Required action:
List each line of the data that holds the string "EINVAL", please.

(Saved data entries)
=== Begin Enclosure ===
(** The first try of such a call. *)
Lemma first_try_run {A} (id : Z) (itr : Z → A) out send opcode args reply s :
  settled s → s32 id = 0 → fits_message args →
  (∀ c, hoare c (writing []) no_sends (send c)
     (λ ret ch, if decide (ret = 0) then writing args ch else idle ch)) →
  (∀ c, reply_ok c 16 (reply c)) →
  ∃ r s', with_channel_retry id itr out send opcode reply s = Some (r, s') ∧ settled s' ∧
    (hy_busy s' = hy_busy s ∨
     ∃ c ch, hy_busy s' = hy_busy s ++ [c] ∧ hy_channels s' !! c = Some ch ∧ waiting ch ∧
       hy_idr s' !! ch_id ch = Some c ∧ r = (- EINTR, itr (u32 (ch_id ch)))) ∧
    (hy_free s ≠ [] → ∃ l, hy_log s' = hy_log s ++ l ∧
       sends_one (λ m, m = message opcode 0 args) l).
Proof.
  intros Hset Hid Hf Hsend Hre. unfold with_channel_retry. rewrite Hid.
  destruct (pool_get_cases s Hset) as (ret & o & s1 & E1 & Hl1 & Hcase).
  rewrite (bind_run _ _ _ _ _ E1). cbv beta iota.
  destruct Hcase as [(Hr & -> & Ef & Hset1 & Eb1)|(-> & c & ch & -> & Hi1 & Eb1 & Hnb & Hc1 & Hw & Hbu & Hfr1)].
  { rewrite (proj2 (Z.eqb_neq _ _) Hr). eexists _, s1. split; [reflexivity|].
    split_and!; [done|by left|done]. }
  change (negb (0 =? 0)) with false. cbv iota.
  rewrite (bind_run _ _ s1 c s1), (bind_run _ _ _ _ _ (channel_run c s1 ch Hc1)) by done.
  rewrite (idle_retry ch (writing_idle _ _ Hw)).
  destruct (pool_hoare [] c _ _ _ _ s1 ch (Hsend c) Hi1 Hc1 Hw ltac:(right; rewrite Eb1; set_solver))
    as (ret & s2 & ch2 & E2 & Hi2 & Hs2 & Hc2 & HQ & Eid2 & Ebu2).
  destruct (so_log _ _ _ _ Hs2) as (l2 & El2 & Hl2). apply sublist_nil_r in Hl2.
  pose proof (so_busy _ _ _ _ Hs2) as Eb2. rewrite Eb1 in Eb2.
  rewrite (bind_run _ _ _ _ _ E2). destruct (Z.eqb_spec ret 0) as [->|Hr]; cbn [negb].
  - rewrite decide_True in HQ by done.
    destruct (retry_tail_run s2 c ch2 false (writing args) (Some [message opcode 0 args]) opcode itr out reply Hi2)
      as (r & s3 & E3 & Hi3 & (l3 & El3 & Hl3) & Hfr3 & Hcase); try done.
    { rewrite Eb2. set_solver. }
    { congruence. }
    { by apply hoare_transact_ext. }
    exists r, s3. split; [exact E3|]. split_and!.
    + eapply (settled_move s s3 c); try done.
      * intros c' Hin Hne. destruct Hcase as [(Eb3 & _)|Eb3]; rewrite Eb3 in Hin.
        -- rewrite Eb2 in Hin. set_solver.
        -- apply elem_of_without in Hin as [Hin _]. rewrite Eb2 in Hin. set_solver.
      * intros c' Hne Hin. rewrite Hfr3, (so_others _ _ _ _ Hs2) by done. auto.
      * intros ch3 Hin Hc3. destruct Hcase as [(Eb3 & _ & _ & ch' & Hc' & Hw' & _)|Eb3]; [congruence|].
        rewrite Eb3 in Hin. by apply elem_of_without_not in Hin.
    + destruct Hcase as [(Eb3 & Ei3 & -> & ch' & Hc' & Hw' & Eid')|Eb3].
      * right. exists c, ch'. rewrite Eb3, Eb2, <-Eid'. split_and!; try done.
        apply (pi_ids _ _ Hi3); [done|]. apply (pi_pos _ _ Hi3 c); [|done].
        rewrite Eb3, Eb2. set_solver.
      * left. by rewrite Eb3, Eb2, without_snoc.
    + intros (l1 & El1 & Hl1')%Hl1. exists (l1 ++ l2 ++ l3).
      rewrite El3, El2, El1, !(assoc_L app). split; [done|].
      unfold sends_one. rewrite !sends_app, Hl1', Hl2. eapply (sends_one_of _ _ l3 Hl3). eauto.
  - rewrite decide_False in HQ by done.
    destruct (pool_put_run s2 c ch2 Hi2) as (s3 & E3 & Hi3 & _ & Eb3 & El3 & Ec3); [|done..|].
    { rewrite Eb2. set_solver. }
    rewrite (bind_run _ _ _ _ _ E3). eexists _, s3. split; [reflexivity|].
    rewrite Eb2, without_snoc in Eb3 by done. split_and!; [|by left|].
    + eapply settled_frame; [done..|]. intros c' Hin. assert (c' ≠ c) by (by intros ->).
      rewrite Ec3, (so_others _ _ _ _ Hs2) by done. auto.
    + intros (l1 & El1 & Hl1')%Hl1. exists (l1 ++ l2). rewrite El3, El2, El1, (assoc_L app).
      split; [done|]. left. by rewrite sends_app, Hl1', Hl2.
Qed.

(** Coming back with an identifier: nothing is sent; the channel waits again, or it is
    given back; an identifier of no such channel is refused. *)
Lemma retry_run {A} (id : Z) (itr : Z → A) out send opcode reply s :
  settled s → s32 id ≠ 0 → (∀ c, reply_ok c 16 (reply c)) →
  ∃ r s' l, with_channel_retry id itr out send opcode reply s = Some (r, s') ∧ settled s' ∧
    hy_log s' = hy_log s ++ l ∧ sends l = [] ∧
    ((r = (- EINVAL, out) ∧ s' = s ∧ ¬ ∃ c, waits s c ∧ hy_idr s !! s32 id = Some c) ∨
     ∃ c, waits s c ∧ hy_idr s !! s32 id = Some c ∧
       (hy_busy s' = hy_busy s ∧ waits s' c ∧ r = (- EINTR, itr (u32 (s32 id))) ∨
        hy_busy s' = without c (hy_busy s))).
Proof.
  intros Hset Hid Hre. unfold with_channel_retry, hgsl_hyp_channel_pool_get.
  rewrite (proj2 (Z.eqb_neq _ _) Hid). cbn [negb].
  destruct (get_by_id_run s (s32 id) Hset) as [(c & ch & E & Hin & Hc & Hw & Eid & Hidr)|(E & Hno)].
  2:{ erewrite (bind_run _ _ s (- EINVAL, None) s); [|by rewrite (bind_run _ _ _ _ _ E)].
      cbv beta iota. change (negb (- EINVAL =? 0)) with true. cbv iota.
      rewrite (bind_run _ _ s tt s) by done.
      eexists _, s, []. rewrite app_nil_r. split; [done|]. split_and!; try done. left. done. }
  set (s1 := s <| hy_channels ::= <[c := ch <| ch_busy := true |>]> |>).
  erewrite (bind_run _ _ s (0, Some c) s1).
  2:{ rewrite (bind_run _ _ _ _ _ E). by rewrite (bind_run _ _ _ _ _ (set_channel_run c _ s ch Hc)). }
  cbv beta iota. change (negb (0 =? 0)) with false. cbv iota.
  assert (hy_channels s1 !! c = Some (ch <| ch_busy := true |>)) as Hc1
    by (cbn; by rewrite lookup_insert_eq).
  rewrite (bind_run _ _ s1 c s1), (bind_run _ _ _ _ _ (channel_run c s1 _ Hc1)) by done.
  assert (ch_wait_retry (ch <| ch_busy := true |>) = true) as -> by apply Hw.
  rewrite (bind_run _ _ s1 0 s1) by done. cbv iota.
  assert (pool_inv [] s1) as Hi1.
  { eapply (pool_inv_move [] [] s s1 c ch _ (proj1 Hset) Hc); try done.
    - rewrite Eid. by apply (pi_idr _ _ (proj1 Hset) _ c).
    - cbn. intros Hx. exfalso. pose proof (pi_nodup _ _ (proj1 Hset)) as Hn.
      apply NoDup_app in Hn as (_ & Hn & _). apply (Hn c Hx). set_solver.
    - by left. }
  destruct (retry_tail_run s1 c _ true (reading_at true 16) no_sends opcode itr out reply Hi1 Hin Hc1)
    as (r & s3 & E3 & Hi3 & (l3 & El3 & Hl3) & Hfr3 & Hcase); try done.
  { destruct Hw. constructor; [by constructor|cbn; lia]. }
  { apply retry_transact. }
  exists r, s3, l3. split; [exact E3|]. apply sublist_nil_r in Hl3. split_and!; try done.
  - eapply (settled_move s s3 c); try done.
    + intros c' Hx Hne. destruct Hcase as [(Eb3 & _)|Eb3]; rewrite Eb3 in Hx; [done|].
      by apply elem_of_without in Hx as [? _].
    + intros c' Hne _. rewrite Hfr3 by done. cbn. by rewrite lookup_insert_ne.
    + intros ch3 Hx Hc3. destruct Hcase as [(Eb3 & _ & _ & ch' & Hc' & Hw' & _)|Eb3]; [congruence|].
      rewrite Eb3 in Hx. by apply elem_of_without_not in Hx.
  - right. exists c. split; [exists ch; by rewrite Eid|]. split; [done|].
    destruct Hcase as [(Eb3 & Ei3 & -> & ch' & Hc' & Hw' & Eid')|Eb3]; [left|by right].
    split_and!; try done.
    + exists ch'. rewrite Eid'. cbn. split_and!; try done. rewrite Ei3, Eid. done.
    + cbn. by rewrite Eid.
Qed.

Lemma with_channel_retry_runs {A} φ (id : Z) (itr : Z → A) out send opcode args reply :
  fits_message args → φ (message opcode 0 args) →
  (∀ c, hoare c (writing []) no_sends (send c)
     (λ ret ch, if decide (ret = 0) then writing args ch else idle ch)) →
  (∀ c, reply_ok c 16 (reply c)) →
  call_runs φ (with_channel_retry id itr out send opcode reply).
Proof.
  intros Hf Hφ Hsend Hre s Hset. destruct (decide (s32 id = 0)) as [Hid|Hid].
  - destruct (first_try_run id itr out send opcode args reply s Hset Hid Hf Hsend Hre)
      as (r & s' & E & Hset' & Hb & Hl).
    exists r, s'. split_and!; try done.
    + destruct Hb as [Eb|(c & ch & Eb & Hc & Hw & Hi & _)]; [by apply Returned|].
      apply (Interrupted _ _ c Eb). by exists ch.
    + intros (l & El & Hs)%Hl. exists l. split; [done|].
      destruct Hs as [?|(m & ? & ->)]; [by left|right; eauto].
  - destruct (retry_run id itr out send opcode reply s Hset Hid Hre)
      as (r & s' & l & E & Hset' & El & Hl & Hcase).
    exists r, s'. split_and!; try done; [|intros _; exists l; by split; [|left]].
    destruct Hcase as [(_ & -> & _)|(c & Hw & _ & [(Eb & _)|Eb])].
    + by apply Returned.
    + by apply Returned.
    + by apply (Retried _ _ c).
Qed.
=== End Enclosure ===
=== Begin Enclosure ===
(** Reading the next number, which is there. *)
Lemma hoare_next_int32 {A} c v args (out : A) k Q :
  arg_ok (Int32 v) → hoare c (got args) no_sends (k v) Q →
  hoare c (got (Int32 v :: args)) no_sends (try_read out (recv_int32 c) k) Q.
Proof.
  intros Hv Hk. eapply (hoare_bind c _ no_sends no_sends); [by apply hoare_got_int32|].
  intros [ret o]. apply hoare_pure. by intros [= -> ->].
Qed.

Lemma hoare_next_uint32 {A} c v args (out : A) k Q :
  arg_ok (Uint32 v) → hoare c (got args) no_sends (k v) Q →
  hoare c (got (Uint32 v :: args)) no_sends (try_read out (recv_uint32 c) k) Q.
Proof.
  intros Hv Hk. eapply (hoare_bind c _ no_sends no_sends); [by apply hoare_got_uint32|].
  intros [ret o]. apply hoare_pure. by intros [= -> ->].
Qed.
=== End Enclosure ===
Problem solution:
    ((r = (- EINVAL, out) ∧ s' = s ∧ ¬ ∃ c, waits s c ∧ hy_idr s !! s32 id = Some c) ∨
  2:{ erewrite (bind_run _ _ s (- EINVAL, None) s); [|by rewrite (bind_run _ _ _ _ _ E)].
      cbv beta iota. change (negb (- EINVAL =? 0)) with true. cbv iota.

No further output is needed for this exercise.